India’s import bill for replaceable products such as LNG, methanol, ammonia, ammonium nitrate and others was Rs 2.77 lakh crore in FY25. Coal gasification directly targets this bill.
| Product | Import dependence | Why it matters |
| LNG | 50% | Power, city gas, industry |
| Urea | 20% | Fertilizers |
| Ammonia | 100% | Fertilizers, chemicals |
| Methanol | 80-90% | Chemicals, fuels |
It is worth mentioning that back in 2024, the Ministry of Coal began India’s first underground coal gasification pilot in Jharkhand to tap such reserves. This project also shows promise because of the scale of India’s coal advantage:-
- Coal resources: 401 billion tonnes
- Lignite: 47 billion tonnes
- Annual coal use: 1 billion tonnes
- Coal share in primary commercial energy: 55%+
- Coal share in power generation: 72%
- Coal production FY25: 1,047.5 million tonnes
Significantly, around 40 per cent of India’s coal is deep-seated and hard to mine. And gasification can unlock this. However, gasification plants are capital-intensive and need long visibility.
Coal Gasification: India’s 2030 Target
India wants 100 million tonnes per annum (MTPA) of coal gasification by 2030. This builds on earlier steps:
2018: Talcher coal gasification-based fertiliser announcement
2020: Incentives in commercial coal mining auctions
2021: Roadmap for coal-based hydrogen
Jan 2024: Rs 8,500 crore support for 8 projects
May 2026: The new Rs 37,500 crore expansion push
Lessons From Other Countries
| Country | What worked |
| China | 70% methanol and >90% ammonia from coal gasification; global methanol leader |
| Indonesia | $2.3 bn plant to cut LPG imports |
| Japan | Advanced IGCC, clean coal R&D after Fukushima |
| United States | Early attempts, limited commercial success |
China’s example shows how coal can replace imported gas in chemicals at scale. Notably, India’s Adani Group is working on a Rs 70,000 crore coal gasification plant in Nagpur this year. The plant will produce syngas, ammonia, and hydrogen.
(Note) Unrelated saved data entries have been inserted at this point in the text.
(* ===== verification/LowerSteps.v ===== *)
(** * Stepping through the lowering

    What an expression's lowering promises ([expr_spec]), the rules for loops over
    lists of syntax, and the tactics that run a method symbolically: [adv] carries
    what is known of a state over to a later one, [opn] and [cls] enter and leave
    a block, [hole], [fill] and [fil] make a placeholder and fill it in. *)

From S2P Require Import Prelude Words Bytes Span Token Diagnostic Ast HashIndex ShardedMap.
From S2P Require Import Anyint Value ValueStore Vuir SemaState SemaLogic.
From S2P Require Import LowerState Lower LowerSyntax LowerLogic LowerScopes.
From stdpp Require Import gmap.

#[local] Open Scope Z_scope.

Module LowerSteps.
Import Ast IrId LowerState Lower LowerSyntax LowerLogic LowerScopes.

(** ** Facts over time *)

Section Opened.
Context `{SL : SettingLaws}.
Implicit Types (s o : Lowerer).

(** The flag of a function that is being lowered. *)
Definition flag_in s (flag : nat) : Prop := (flag < length (flags s))%nat.

Lemma flag_grows s s' flag : grows s s' -> flag_in s flag -> flag_in s' flag.
Proof. intros G. unfold flag_in. by rewrite (grows_flags _ _ G). Qed.

Definition pushed (sc : Scope) s : Lowerer := set_scopes (scopes s ++ [sc]) s.

Lemma pushed_opened p bk s o : o = opened p bk s -> exists sc, o = pushed sc s.
Proof. intros ->. by eexists. Qed.
Lemma open_scope sc s o b : o = pushed sc s -> scope_in s b -> scope_in o b.
Proof.
  intros -> (sc' & Hb & Hn). exists sc'. unfold is_namespace in *. simpl.
  rewrite (lookup_app_l_Some _ _ _ _ Hb). by rewrite Hb in Hn.
Qed.
Lemma open_ref sc s o r : o = pushed sc s -> ref_ok s r -> ref_ok o r.
Proof. by intros ->. Qed.
Lemma open_id sc s o i : o = pushed sc s -> id_ok s i -> id_ok o i.
Proof. by intros ->. Qed.
Lemma open_refs sc s o l : o = pushed sc s -> Forall (ref_ok s) l -> Forall (ref_ok o) l.
Proof. by intros ->. Qed.
Lemma open_ids sc s o l : o = pushed sc s -> Forall (id_ok s) l -> Forall (id_ok o) l.
Proof. by intros ->. Qed.
Lemma open_ctx sc s o ctx : o = pushed sc s -> ctx_ok s ctx -> ctx_ok o ctx.
Proof. by intros ->. Qed.
Lemma open_kind sc s o P i t : o = pushed sc s -> kind_at P s i = Some t -> kind_at P o i = Some t.
Proof. by intros ->. Qed.
Lemma open_root sc s o in_fn : o = pushed sc s -> root_ok in_fn s -> root_ok in_fn o.
Proof. by intros ->. Qed.
Lemma open_namespace sc s o i : o = pushed sc s -> namespace_in s i -> namespace_in o i.
Proof. intros -> [ns Hi]. exists ns. simpl. by apply lookup_app_l_Some. Qed.
Lemma open_flag sc s o i : o = pushed sc s -> flag_in s i -> flag_in o i.
Proof. by intros ->. Qed.
Lemma open_block sc s o i : o = pushed sc s -> block_in s i -> block_in o i.
Proof. intros -> [blk Hi]. exists blk. simpl. by apply lookup_app_l_Some. Qed.

(** Filling a placeholder changes one instruction. *)
Lemma fill_count i op s s' : s' = filled i op s -> length (instructions s') = length (instructions s).
Proof. intros ->. apply count_filled. Qed.
Lemma fill_scope i op s s' b : s' = filled i op s -> scope_in s b -> scope_in s' b.
Proof. by intros ->. Qed.
Lemma fill_block i op s s' b : s' = filled i op s -> block_in s b -> block_in s' b.
Proof. by intros ->. Qed.
Lemma fill_namespace i op s s' b : s' = filled i op s -> namespace_in s b -> namespace_in s' b.
Proof. by intros ->. Qed.
Lemma fill_flag i op s s' flag : s' = filled i op s -> flag_in s flag -> flag_in s' flag.
Proof. by intros ->. Qed.
Lemma fill_root i op s s' in_fn : s' = filled i op s -> root_ok in_fn s -> root_ok in_fn s'.
Proof. by intros ->. Qed.

Lemma fill_kind i op s s' P t j t' :
  s' = filled i op s -> P !! i = None -> id_ok s i -> target_of op = t ->
  kind_at (pend t i P) s j = Some t' -> kind_at P s' j = Some t'.
Proof. intros -> HP Hi <-. by apply kind_filled. Qed.

(** What came before the placeholder can be its operand. *)
Lemma below_ref s i r : i = next_id s -> ref_ok s r -> ref_below (Z.to_nat i) r.
Proof. intros ->. unfold next_id. by rewrite Nat2Z.id. Qed.
Lemma below_refs s i l : i = next_id s -> Forall (ref_ok s) l -> Forall (ref_below (Z.to_nat i)) l.
Proof. intros ->. unfold next_id. by rewrite Nat2Z.id. Qed.
Lemma not_below s i : i = next_id s -> ~ id_ok s i.
Proof. intros ->. unfold id_ok, id_below, next_id. lia. Qed.

Lemma count_ref s s' r : length (instructions s') = length (instructions s) -> ref_ok s r -> ref_ok s' r.
Proof. unfold ref_ok. by intros ->. Qed.
Lemma count_id s s' i : length (instructions s') = length (instructions s) -> id_ok s i -> id_ok s' i.
Proof. unfold id_ok. by intros ->. Qed.
Lemma count_refs s s' l : length (instructions s') = length (instructions s) -> Forall (ref_ok s) l -> Forall (ref_ok s') l.
Proof. intros Hl H. eapply Forall_impl; [exact H|]. intros. by eapply count_ref. Qed.
Lemma count_ids s s' l : length (instructions s') = length (instructions s) -> Forall (id_ok s) l -> Forall (id_ok s') l.
Proof. intros Hl H. eapply Forall_impl; [exact H|]. intros. by eapply count_id. Qed.

Lemma id_grows s s' i : grows s s' -> id_ok s i -> id_ok s' i.
Proof. intros G. by apply id_below_le, grows_count. Qed.
Lemma keeps_grows s s' : keeps s s' -> grows s s'.
Proof. by intros []. Qed.
Lemma keeps_keeps s1 s2 s3 : keeps s2 s3 -> keeps s1 s2 -> keeps s1 s3.
Proof. intros. by etrans. Qed.
Lemma grows_grows s1 s2 s3 : grows s2 s3 -> grows s1 s2 -> grows s1 s3.
Proof. intros. by etrans. Qed.
Lemma scope_lt s b : scope_in s b -> (b < length (scopes s))%nat.
Proof. intros (sc & Hb & _). by eapply lookup_lt_Some. Qed.
Lemma namespace_lt s b : namespace_in s b -> (b < length (scopes s))%nat.
Proof. intros (sc & Hb). by eapply lookup_lt_Some. Qed.
End Opened.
Coal Gasification: Is It Green?
Gasification is still coal-based. But it is more efficient and cleaner than direct burning. It also enables carbon capture more easily at the syngas stage. At the same time, India is rapidly expanding clean energy.
- FY26: 57.5 GW net capacity added
- 95% of additions were renewables (incl. large hydro)
- Total capacity: 533 GW
- Renewables share: 52%
- 151 GW under construction
- Storage tenders picking up pace
(Data: Council on Energy, Environment and Water Green Finance Centre)
Coal gasification, therefore, is being positioned as import substitution for chemicals and gas, not as a rollback of renewables.
Another Parallel Bet: Geothermal Energy
A recent study by Project InnerSpace and the Council on Energy, Environment and Water finds India holds:
| Use | Technical potential |
| Industrial heat | 11,000 GW |
| Cooling | 1,500+ GW (30-40% power cut) |
| Electricity | 450 GW |
States with promise: Gujarat, UP, West Bengal, Telangana, Maharashtra, Andhra Pradesh. Pilot projects like the Tapri geothermal cold storage in Himachal show early movement.